Un'esperienza virtuosa
Il rilievo del progetto elaborato dalla Regione Marche con URCA è stato certificato nel corso della presentazione a Caccia Village dalla presenza di un nutrito parterre istituzionale. Ha inizialmente preso la parola l'assessore di Regione Marche con delega alla caccia Andrea Maria Antonini, che ha esaltato una «gestione soft dell'attività venatoria che coinvolge cacciatori, agricoltori e quegli ambientalisti che perseguono un equilibrio naturale tra uomo/ambiente/animali». Successivamente il Commissario straordinario alla Psa Vincenzo Caputo ha sottolineato la sinergia istituzionale creatasi nella realizzazione del progetto e ha sottolineato come «la filiera debba essere il cardine della gestione per evitare lo spreco del selvatico e, al tempo stesso, il prodotto finale della filiera debba rispondere a criteri di sicurezza perché "sulle malattie non si fanno sconti"».
Massimo Iuliano, presidente di Urca Marche, ha ribadito che alla base del progetto c'è la ricollocazione del cacciatore nel ruolo di produttore primario e come il CLS di Caccamo sia totalmente gestito da cacciatori; «siamo partiti dalla selezione perché la carne è più congeniale al mercato ma nei limiti e nei termini che deciderà il legislatore apriremo le porte del centro ai selvatici prelevati nelle forme di caccia collettiva».
Giuseppe Serafini, dirigente del Settore forestazione e politiche faunistico venatorie della Regione, ha evidenziato come il progetto abbia il merito di «trasformare una problematica in una risorsa in territori che di risorse ne hanno poche. Va contrastato il mercato nascosto, lo scopo è trovare sulle tavole un prodotto sicuro, certificato». Mentre Andrea Spaterna, presidente del Parco nazionale dei Monti Sibillini, ha evidenziato come la gestione della specie sia fondamentale anche all'interno di un'area protetta, dove «si deroga al divieto di abbattimento per il sussistere di danni ai sistemi biologici. Questi danni reiterati producono l'abbandono delle attività agricole tradizionali con effetti negativi a catena su territorio e biodiversità».
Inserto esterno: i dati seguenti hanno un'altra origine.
(** * CairoSVG text drawers ([cairosvg/surface/text.py])

    A shallow embedding of the two text drawers of CairoSVG, [text]
    (per-character [x]/[y]/[dx]/[dy]/[rotate] arrays) and [text_path]
    (glyphs flowed along a flattened path), together with the two path
    measuring functions [path_length] and [point_following_path].

    Numbers are Python floats in the source; they are modelled by the real
    numbers of the Standard Library, so every statement below is about the
    exact arithmetic the floats approximate.  Python exceptions are values
    of [exn]; the mutable [surface] object is threaded explicitly. *)

From Stdlib Require Import Reals Lra List String Ascii.
From stdpp Require Import gmap strings.
Import ListNotations.
Open Scope R_scope.

(** ** Python values and exceptions *)

Inductive exn : Type :=
| UnboundLocalError   (* a local variable read before any assignment *)
| TypeError           (* unpacking [None] *)
| IndexError          (* [l[-1]] on an empty list *)
| ValueError          (* [float(s)] on a string that is no number *)
| CairoError.         (* the cairo context was used out of protocol *)

Inductive result (A : Type) : Type :=
| Ok (a : A)
| Raise (e : exn).
Arguments Ok {A} a.
Arguments Raise {A} e.

Definition point : Type := R * R.

(** ** Helpers of [cairosvg/surface/helpers.py] *)

(** Python's [math.atan2 y x], the two-argument arctangent: the angle of
    the vector [(x, y)] in ]-PI, PI], and [0] at the origin. *)
Definition atan2 (y x : R) : R :=
  if Rlt_dec 0 x then atan (y / x)
  else if Rlt_dec x 0 then
    (if Rle_dec 0 y then atan (y / x) + PI else atan (y / x) - PI)
  else if Rlt_dec 0 y then PI / 2
  else if Rlt_dec y 0 then - (PI / 2)
  else 0.

(** Modelled from the spec: [helpers.distance] is imported by [text.py] but
    its file is not part of the sources at hand.  The spec (4.1) gives it as
    the Euclidean norm of the difference of the two points. *)
Definition distance (x1 y1 x2 y2 : R) : R :=
  sqrt ((x2 - x1) * (x2 - x1) + (y2 - y1) * (y2 - y1)).

(** Modelled from the spec: [helpers.point_angle] is imported by [text.py]
    but its file is not part of the sources at hand.  The spec (4.1) gives it
    as the two-argument arctangent of (dy, dx) between the two points. *)
Definition point_angle (cx cy px py : R) : R :=
  atan2 (py - cy) (px - cx).

(** ** Flattened cairo paths

    A cairo path is a sequence of items [(type, points)].  Only
    [PATH_MOVE_TO] and [PATH_LINE_TO] are inspected by the measurer; the
    other two kinds fall through both branches of its [if]/[elif]. *)

Inductive path_item : Type :=
| PATH_MOVE_TO (p : point)
| PATH_LINE_TO (p : point)
| PATH_CURVE_TO (p1 p2 p3 : point)
| PATH_CLOSE_PATH.

Definition path : Type := list path_item.

(** [path_length], lines 35-47.  The loop is unrolled as a recursion on the
    remaining items, carrying the two locals [total_length] and [old_point];
    [old_point] is unbound until the first [PATH_MOVE_TO]. *)
Fixpoint path_length_from (total_length : R) (old_point : option point)
    (items : path) : result R :=
  match items with
  | [] => Ok total_length
  | PATH_MOVE_TO p :: rest => path_length_from total_length (Some p) rest
  | PATH_LINE_TO new_point :: rest =>
      match old_point with
      | None => Raise UnboundLocalError
      | Some old_point =>
          let length :=
            distance (fst old_point) (snd old_point)
                     (fst new_point) (snd new_point) in
          path_length_from (total_length + length) (Some new_point) rest
      end
  | _ :: rest => path_length_from total_length old_point rest
  end.

Definition path_length (p : path) : result R :=
  path_length_from 0 None p.

(** [point_following_path], lines 50-69.  Falling off the end of the loop
    returns Python's [None], here [Ok None]. *)
Fixpoint point_following_path_from (total_length : R)
    (old_point : option point) (items : path) (width : R)
    : result (option point) :=
  match items with
  | [] => Ok None
  | PATH_MOVE_TO p :: rest =>
      point_following_path_from total_length (Some p) rest width
  | PATH_LINE_TO new_point :: rest =>
      match old_point with
      | None => Raise UnboundLocalError
      | Some old_point =>
          let length :=
            distance (fst old_point) (snd old_point)
                     (fst new_point) (snd new_point) in
          let total_length := total_length + length in
          if Rlt_dec total_length width then
            point_following_path_from total_length (Some new_point) rest width
          else
            let length := length - (total_length - width) in
            let angle :=
              point_angle (fst old_point) (snd old_point)
                          (fst new_point) (snd new_point) in
            Ok (Some (cos angle * length + fst old_point,
                      sin angle * length + snd old_point))
      end
  | _ :: rest => point_following_path_from total_length old_point rest width
  end.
La gestione come atto razionale
Giorgio Filipponi, dirigente Prevenzione veterinaria e sicurezza alimentare di Regione Marche, ha applaudito allo sforzo congiunto e alla definizione di un disciplinare ben congegnato con una serie di garanzie in ottica One HEALTH. «La filiera è importante garanzia della tracciabilità ma ha pure un aspetto di valorizzazione delle tradizioni gastronomiche. La Regione ha investito molto e l'ha fatto anche in ottica di valorizzazione e tutela sociale del territorio».
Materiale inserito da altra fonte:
Lemma is_finished_run (g : BowlingGame) :
  is_finished g = (Return (spec_is_complete (rolls g)), g).
Proof.
  unfold is_finished, spec_is_complete. unfold bind at 1.
  rewrite first_nine_run.
  destruct (spec_cursor (rolls g) 9 0) as [i |]; [| reflexivity].
  unfold spec_tenth_frame, bind, len_rolls, getitem, ret, strike_at, spare_at.
  destruct (Nat.leb_spec (length (rolls g)) i) as [H | H]; [reflexivity |].
  destruct (nth_error_lt_some _ _ H) as [a ->].
  destruct (Nat.ltb_spec (i + 1) (length (rolls g))) as [H1 | H1].
  - destruct (nth_error_lt_some _ _ H1) as [b ->].
    destruct (a =? 10); [reflexivity |]. cbn [orb].
    destruct (a + b =? 10); [reflexivity |].
    f_equal. f_equal. symmetry. apply Nat.leb_le. lia.
  - rewrite (nth_error_ge_none _ _ H1).
    destruct (a =? 10); [reflexivity |]. cbn [orb].
    f_equal. f_equal. symmetry. apply Nat.leb_gt. lia.
Qed.

Lemma roll_run (pins : Z) (g : BowlingGame) :
  roll pins g =
  if (pins <? 0) || (pins >? 10) then (Raise InvalidRollValue, g)
  else if spec_is_complete (rolls g) then (Raise GameAlreadyComplete, g)
       else (Return tt, {| rolls := rolls g ++ [pins] |}).
Proof.
  unfold roll. destruct ((pins <? 0) || (pins >? 10)); [reflexivity |].
  unfold bind. rewrite is_finished_run.
  destruct (spec_is_complete (rolls g)); reflexivity.
Qed.

(** ** Facts about list reads *)

Lemma nth_error_default (l : list Z) (k : nat) :
  match nth_error l k with Some c => c | None => 0 end = nth k l 0.
Proof.
  destruct (nth_error l k) as [c |] eqn:E.
  - symmetry. apply nth_error_nth. exact E.
  - symmetry. apply nth_overflow. apply nth_error_None. exact E.
Qed.

Lemma nth_error_in_range (l : list Z) (k : nat) :
  (k < length l)%nat -> nth_error l k = Some (nth k l 0).
Proof. intros H. apply nth_error_nth'. exact H. Qed.

Lemma firstn_2_skipn (l : list Z) :
  forall k,
    firstn 2 (skipn k l) =
    match nth_error l k, nth_error l (k + 1) with
    | Some b, Some c => [b; c]
    | Some b, None => [b]
    | None, _ => []
    end.
Proof.
  induction l as [| x l IH]; intros k.
  - destruct k; reflexivity.
  - destruct k as [| k].
    + destruct l; reflexivity.
    + cbn [skipn nth_error Nat.add]. apply IH.
Qed.

(** The strike bonus is the sum of the next two rolls, an absent roll
    contributing nothing. *)
Lemma strike_bonus_padded (l : list Z) (i : nat) :
  sum (slice l (i + 1) (i + 3)) = nth (i + 1) l 0 + nth (i + 2) l 0.
Proof.
  unfold slice. replace (i + 3 - (i + 1))%nat with 2%nat by lia.
  rewrite firstn_2_skipn. replace (i + 1 + 1)%nat with (i + 2)%nat by lia.
  rewrite <- (nth_error_default l (i + 1)), <- (nth_error_default l (i + 2)).
  destruct (nth_error l (i + 1)) as [b |] eqn:Eb.
  - destruct (nth_error l (i + 2)) as [c |]; unfold sum; cbn; lia.
  - assert (nth_error l (i + 2) = None) as ->.
    { apply nth_error_None. apply nth_error_None in Eb. lia. }
    reflexivity.
Qed.

(** ** The cursor walk *)

Lemma spec_cursor_ge (l : list Z) (frames : nat) :
  forall i j, spec_cursor l frames i = Some j -> (i + frames <= j)%nat.
Proof.
  induction frames as [| k IH]; intros i j H; cbn [spec_cursor] in H.
  - injection H as <-. lia.
  - destruct (length l <=? i)%nat; [discriminate |].
    destruct (strike_at l i); apply IH in H; lia.
Qed.

(** Where the plain-indexing walk is defined, [score_loop] returns its
    value. *)
Lemma spec_walk_score (l : list Z) (frames : nat) :
  forall total i v,
    spec_walk l frames total i = Some v ->
    score_from l frames total i = Return v.
Proof.
  induction frames as [| k IH]; intros total i v H;
    cbn [spec_walk score_from] in *.
  - congruence.
  - destruct (nth_error l i) as [a |]; [| discriminate].
    destruct (a =? 10).
    + destruct (nth_error l (i + 1)) as [b |] eqn:Eb; [| discriminate].
      destruct (nth_error l (i + 2)) as [c |] eqn:Ec; [| discriminate].
      apply IH in H. rewrite <- H. f_equal.
      rewrite strike_bonus_padded.
      rewrite (nth_error_nth _ _ 0 Eb), (nth_error_nth _ _ 0 Ec). lia.
    + destruct (nth_error l (i + 1)) as [b |]; [| discriminate].
      destruct (a + b =? 10).
      * destruct (nth_error l (i + 2)) as [c |]; [| discriminate].
        apply IH. exact H.
      * apply IH. exact H.
Qed.

(** When the cursor walk over [frames] frames ends on a recorded roll,
    [score_loop] gets through those frames without raising, and the walks of
    the specification advance with it, by the same amount. *)
Lemma walk_frames (l : list Z) (frames : nat) :
  forall i j,
    spec_cursor l frames i = Some j ->
    (j < length l)%nat ->
    exists d,
      (forall k r,
          score_from l (frames + k) r i = score_from l k (r + d) j) /\
      (forall k r,
          padded_walk l (frames + k) r i = padded_walk l k (r + d) j) /\
      ((j + 2 <= length l)%nat ->
       forall k r,
         spec_walk l (frames + k) r i = spec_walk l k (r + d) j).
Proof.
  induction frames as [| n IH]; intros i j H Hj.
  - injection H as <-. exists 0. cbn [Nat.add].
    repeat split; intros; rewrite Z.add_0_r; reflexivity.
  - cbn [spec_cursor] in H.
    destruct (Nat.leb_spec (length l) i) as [Hi | Hi]; [discriminate |].
    unfold strike_at in H. rewrite (nth_error_in_range _ _ Hi) in H.
    destruct (nth i l 0 =? 10) eqn:E10.
    + pose proof (spec_cursor_ge _ _ _ _ H) as Hge.
      destruct (IH _ _ H Hj) as (d & Hs & Hp & Hw).
      exists (10 + nth (i + 1) l 0 + nth (i + 2) l 0 + d).
      split; [| split].
      * intros k r. cbn [Nat.add score_from].
        rewrite (nth_error_in_range _ _ Hi), E10, Hs, strike_bonus_padded.
        f_equal. lia.
      * intros k r. cbn [Nat.add padded_walk]. cbv zeta.
        rewrite E10, Hp. f_equal. lia.
      * intros Hj2 k r. cbn [Nat.add spec_walk].
        rewrite (nth_error_in_range _ _ Hi), E10.
        rewrite (nth_error_in_range l (i + 1)) by lia.
        rewrite (nth_error_in_range l (i + 2)) by lia.
        rewrite (Hw Hj2). f_equal. lia.
    + pose proof (spec_cursor_ge _ _ _ _ H) as Hge.
      destruct (IH _ _ H Hj) as (d & Hs & Hp & Hw).
      destruct (nth i l 0 + nth (i + 1) l 0 =? 10) eqn:Esp.
      * exists (10 + nth (i + 2) l 0 + d).
        split; [| split].
        -- intros k r. cbn [Nat.add score_from].
           rewrite (nth_error_in_range _ _ Hi), E10.
           rewrite (nth_error_in_range l (i + 1)) by lia.
           rewrite Esp, Hs, nth_error_default. f_equal. lia.
        -- intros k r. cbn [Nat.add padded_walk]. cbv zeta.
           rewrite E10, Esp, Hp. f_equal. lia.
        -- intros Hj2 k r. cbn [Nat.add spec_walk].
           rewrite (nth_error_in_range _ _ Hi), E10.
           rewrite (nth_error_in_range l (i + 1)) by lia.
           rewrite Esp.
           rewrite (nth_error_in_range l (i + 2)) by lia.
           rewrite (Hw Hj2). f_equal. lia.
      * exists (nth i l 0 + nth (i + 1) l 0 + d).
        split; [| split].
        -- intros k r. cbn [Nat.add score_from].
           rewrite (nth_error_in_range _ _ Hi), E10.
           rewrite (nth_error_in_range l (i + 1)) by lia.
           rewrite Esp, Hs. f_equal. lia.
        -- intros k r. cbn [Nat.add padded_walk]. cbv zeta.
           rewrite E10, Esp, Hp. f_equal. lia.
        -- intros Hj2 k r. cbn [Nat.add spec_walk].
           rewrite (nth_error_in_range _ _ Hi), E10.
           rewrite (nth_error_in_range l (i + 1)) by lia.
           rewrite Esp.
           rewrite (Hw Hj2). f_equal. lia.
Qed.

(** When the cursor walk runs out of rolls, or ends at or beyond the end
    of the rolls, [score_loop] raises [IndexError] if it is asked for at
    least one more frame. *)
Lemma score_from_raises (l : list Z) (frames : nat) :
  forall i,
    match spec_cursor l frames i with
    | None => True
    | Some j => (length l <= j)%nat
    end ->
    forall k r, score_from l (frames + S k) r i = Raise IndexError.
Proof.
  induction frames as [| n IH]; intros i H k r.
  - cbn [spec_cursor] in H. cbn [Nat.add score_from].
    rewrite (nth_error_ge_none _ _ H). reflexivity.
  - cbn [spec_cursor] in H. cbn [Nat.add score_from].
    destruct (Nat.leb_spec (length l) i) as [Hi | Hi].
    + rewrite (nth_error_ge_none _ _ Hi). reflexivity.
    + unfold strike_at in H. rewrite (nth_error_in_range _ _ Hi) in *.
      destruct (nth i l 0 =? 10).
      * apply IH. exact H.
      * destruct (nth_error l (i + 1)) as [b |]; [| reflexivity].
        destruct (nth i l 0 + b =? 10); apply IH; exact H.
Qed.

(** A complete tenth frame has its first two rolls recorded, and the
    plain-indexing walk scores it. *)
Lemma tenth_frame_walk (l : list Z) (j : nat) :
  spec_tenth_frame l j = true ->
  (j + 2 <= length l)%nat /\
  exists x, forall r, spec_walk l 1 r j = Some (r + x).
Proof.
  unfold spec_tenth_frame, strike_at, spare_at. intros H.
  destruct (Nat.leb_spec (length l) j) as [Hj | Hj]; [discriminate |].
  rewrite (nth_error_in_range _ _ Hj) in H.
  cbn [spec_walk]. rewrite (nth_error_in_range _ _ Hj).
  destruct (nth j l 0 =? 10) eqn:E10.
  - cbn [orb] in H. apply Nat.leb_le in H. split; [lia |].
    rewrite (nth_error_in_range l (j + 1)) by lia.
    rewrite (nth_error_in_range l (j + 2)) by lia.
    eexists. intros r. reflexivity.
  - cbn [orb] in H.
    destruct (nth_error l (j + 1)) as [b |] eqn:Eb.
    + pose proof (nth_error_some_lt _ _ _ Eb) as Hb.
      destruct (nth j l 0 + b =? 10).
      * apply Nat.leb_le in H. split; [lia |].
        rewrite (nth_error_in_range l (j + 2)) by lia.
        eexists. intros r. reflexivity.
      * split; [lia |]. eexists. intros r. reflexivity.
    + apply Nat.leb_le in H. apply nth_error_None in Eb. lia.
Qed.

(** On a complete game the plain-indexing walk is defined. *)
Lemma complete_spec_walk_defined (l : list Z) :
  spec_is_complete l = true -> exists v, spec_total_score l = Some v.
Proof.
  unfold spec_is_complete, spec_total_score. intros H.
  destruct (spec_cursor l 9 0) as [j |] eqn:Ec; [| discriminate].
  destruct (tenth_frame_walk _ _ H) as (Hj & x & Hx).
  destruct (walk_frames _ _ _ _ Ec ltac:(lia)) as (d & _ & _ & Hw).
  change 10%nat with (9 + 1)%nat. rewrite (Hw Hj), Hx. eauto.
Qed.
Mirco Carloni, presidente della XIII Commissione Agricoltura della Camera dei deputati, ha voluto pubblicamente ringraziare URCA Marche. «La gestione va fatta con buonsenso, raziocinio e senza emotività», ha dichiarato facendo chiaramente riferimento ai cosiddetti "metodi ecosostenibili" cui poggia la visione dello schieramento cui si contrappone la sua parte politica.
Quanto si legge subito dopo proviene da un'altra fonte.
Lemma pmatch_here_sound r : forall s m,
  pmatch_here r s = Some m ->
  exists ws, items_match r ws /\ s = concat ws ++ m.2 /\ m.1 = pgroups_of r ws.
Proof.
  induction r as [| [g it] r IH]; intros s m H; simpl in H.
  - injection H as <-. exists []. repeat split. constructor.
  - destruct it as [[c | p | p] | p].
    + destruct s as [| x s]; [discriminate |].
      destruct (Ascii.eqb x c) eqn:Hx; [| discriminate].
      apply Ascii.eqb_eq in Hx as ->.
      apply fmap_Some in H as ([gs rest] & Hm & ->).
      destruct (IH s _ Hm) as (ws & Hws & -> & Hg). simpl in Hg. subst gs.
      exists ([c] :: ws). rewrite bind_group_pair.
      split; [constructor; [reflexivity | exact Hws] |]. split; reflexivity.
    + apply fmap_Some in H as ([w [gs rest]] & Hgr & ->).
      apply greedy_sound in Hgr as (s' & -> & Hw & Hm).
      destruct (IH s' _ Hm) as (ws & Hws & -> & Hg). simpl in Hg. subst gs.
      exists (w :: ws). cbn [fst snd]. rewrite bind_group_pair.
      split; [constructor; [exact Hw | exact Hws] |].
      split; [simpl; rewrite <- app_assoc; reflexivity | reflexivity].
    + destruct s as [| x s]; [discriminate |].
      destruct (p x) eqn:Hx; [| discriminate].
      apply fmap_Some in H as ([w [gs rest]] & Hgr & ->).
      apply greedy_sound in Hgr as (s' & -> & Hw & Hm).
      destruct (IH s' _ Hm) as (ws & Hws & -> & Hg). simpl in Hg. subst gs.
      exists ((x :: w) :: ws). cbn [fst snd]. rewrite bind_group_pair.
      split; [constructor; [| exact Hws] |].
      * simpl. rewrite Hx, Hw. split; [discriminate | reflexivity].
      * split; [simpl; rewrite <- app_assoc; reflexivity | reflexivity].
    + destruct s as [| x s]; [discriminate |].
      destruct (p x) eqn:Hx; [| discriminate].
      apply fmap_Some in H as ([gs rest] & Hm & ->).
      destruct (IH s _ Hm) as (ws & Hws & -> & Hg). simpl in Hg. subst gs.
      exists ([x] :: ws). rewrite bind_group_pair.
      split; [constructor; [exists x; auto | exact Hws] |]. split; reflexivity.
Qed.

Lemma psearch_found r : forall s m,
  psearch r s = Some m -> exists pre s', s = pre ++ s' /\ pmatch_here r s' = Some m.
Proof.
  induction s as [| c s IH]; intros m H; simpl in H.
  - destruct (pmatch_here r []) eqn:Hm; [| discriminate].
    exists [], []. split; [reflexivity | congruence].
  - destruct (pmatch_here r (c :: s)) eqn:Hm.
    + exists [], (c :: s). split; [reflexivity | congruence].
    + destruct (IH m H) as (pre & s' & -> & Hs'). exists (c :: pre), s'. auto.
Qed.

Lemma psearch_here r s m : pmatch_here r s = Some m -> psearch r s = Some m.
Proof. intros H. destruct s; simpl; rewrite H; reflexivity. Qed.

Lemma psearch_skip (g : option string) (c : ascii) (r : pattern) pre s :
  forallb (fun x => negb (Ascii.eqb x c)) pre = true ->
  psearch ((g, Atom (Chr c)) :: r) (pre ++ s) = psearch ((g, Atom (Chr c)) :: r) s.
Proof.
  induction pre as [| x pre IH]; intros Hpre; [reflexivity |].
  simpl in Hpre. apply andb_true_iff in Hpre as [Hx Hpre].
  apply negb_true_iff in Hx. simpl app.
  change (psearch ((g, Atom (Chr c)) :: r) (x :: pre ++ s))
    with (match pmatch_here ((g, Atom (Chr c)) :: r) (x :: pre ++ s) with
          | Some m => Some m
          | None => psearch ((g, Atom (Chr c)) :: r) (pre ++ s)
          end).
  simpl pmatch_here. rewrite Hx. apply IH. exact Hpre.
Qed.

(** A match of a pattern that starts with a literal takes at least that
    character, so the text after the match is shorter. *)
Lemma psearch_shorter (g : option string) (c : ascii) (r : pattern) s m :
  psearch ((g, Atom (Chr c)) :: r) s = Some m -> (length m.2 < length s)%nat.
Proof.
  intros H. apply psearch_found in H as (pre & s' & -> & Hm).
  apply pmatch_here_sound in Hm as (ws & Hws & -> & _).
  inversion Hws as [| ? w ? ws' Hw Hws']; subst. simpl in Hw. subst w.
  rewrite length_app. simpl. rewrite length_app. lia.
Qed.

Lemma finditer_fuel_enough (g : option string) (c : ascii) (r : pattern) :
  forall n m s, (length s < n)%nat -> (length s < m)%nat ->
  finditer_fuel n ((g, Atom (Chr c)) :: r) s = finditer_fuel m ((g, Atom (Chr c)) :: r) s.
Proof.
  induction n as [| n IH]; intros m s Hn Hm; [lia |].
  destruct m as [| m]; [lia |]. simpl.
  destruct (psearch ((g, Atom (Chr c)) :: r) s) as [[gs rest] |] eqn:Hs; [| reflexivity].
  apply psearch_shorter in Hs. simpl in Hs. f_equal. apply IH; lia.
Qed.

(** [finditer] unfolded once, free of fuel. *)
Lemma finditer_unfold (g : option string) (c : ascii) (r : pattern) s :
  finditer ((g, Atom (Chr c)) :: r) s
  = match psearch ((g, Atom (Chr c)) :: r) s with
    | None => []
    | Some (gs, rest) => gs :: finditer ((g, Atom (Chr c)) :: r) rest
    end.
Proof.
  unfold finditer at 1. simpl.
  destruct (psearch ((g, Atom (Chr c)) :: r) s) as [[gs rest] |] eqn:Hs; [| reflexivity].
  apply psearch_shorter in Hs. simpl in Hs. f_equal.
  unfold finditer. apply finditer_fuel_enough; lia.
Qed.

Lemma NESW_heading c : is_NESW c = true -> exists h, c = heading_char h.
Proof.
  unfold is_NESW. intros H.
  destruct (Ascii.eqb_spec c "N"); [exists N; assumption |].
  destruct (Ascii.eqb_spec c "E"); [exists E; assumption |].
  destruct (Ascii.eqb_spec c "S"); [exists S; assumption |].
  destruct (Ascii.eqb_spec c "W"); [exists W; assumption |].
  discriminate.
Qed.

Lemma heading_of_char h : heading_of [heading_char h] = Some h.
Proof. destruct h; reflexivity. Qed.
L'esperienza di URCA Marche è stata citata anche nel convegno La carne di selvaggina come risorsa per il territorio: problematiche e prospettive organizzato il giorno successivo da Regione Umbria, che ha riconosciuto la validità del progetto e punterà a rinforzare l'asse appenninico con la regione confinante per costituire un mercato lineare umbro-marchigiano, grazie al brand di filiera.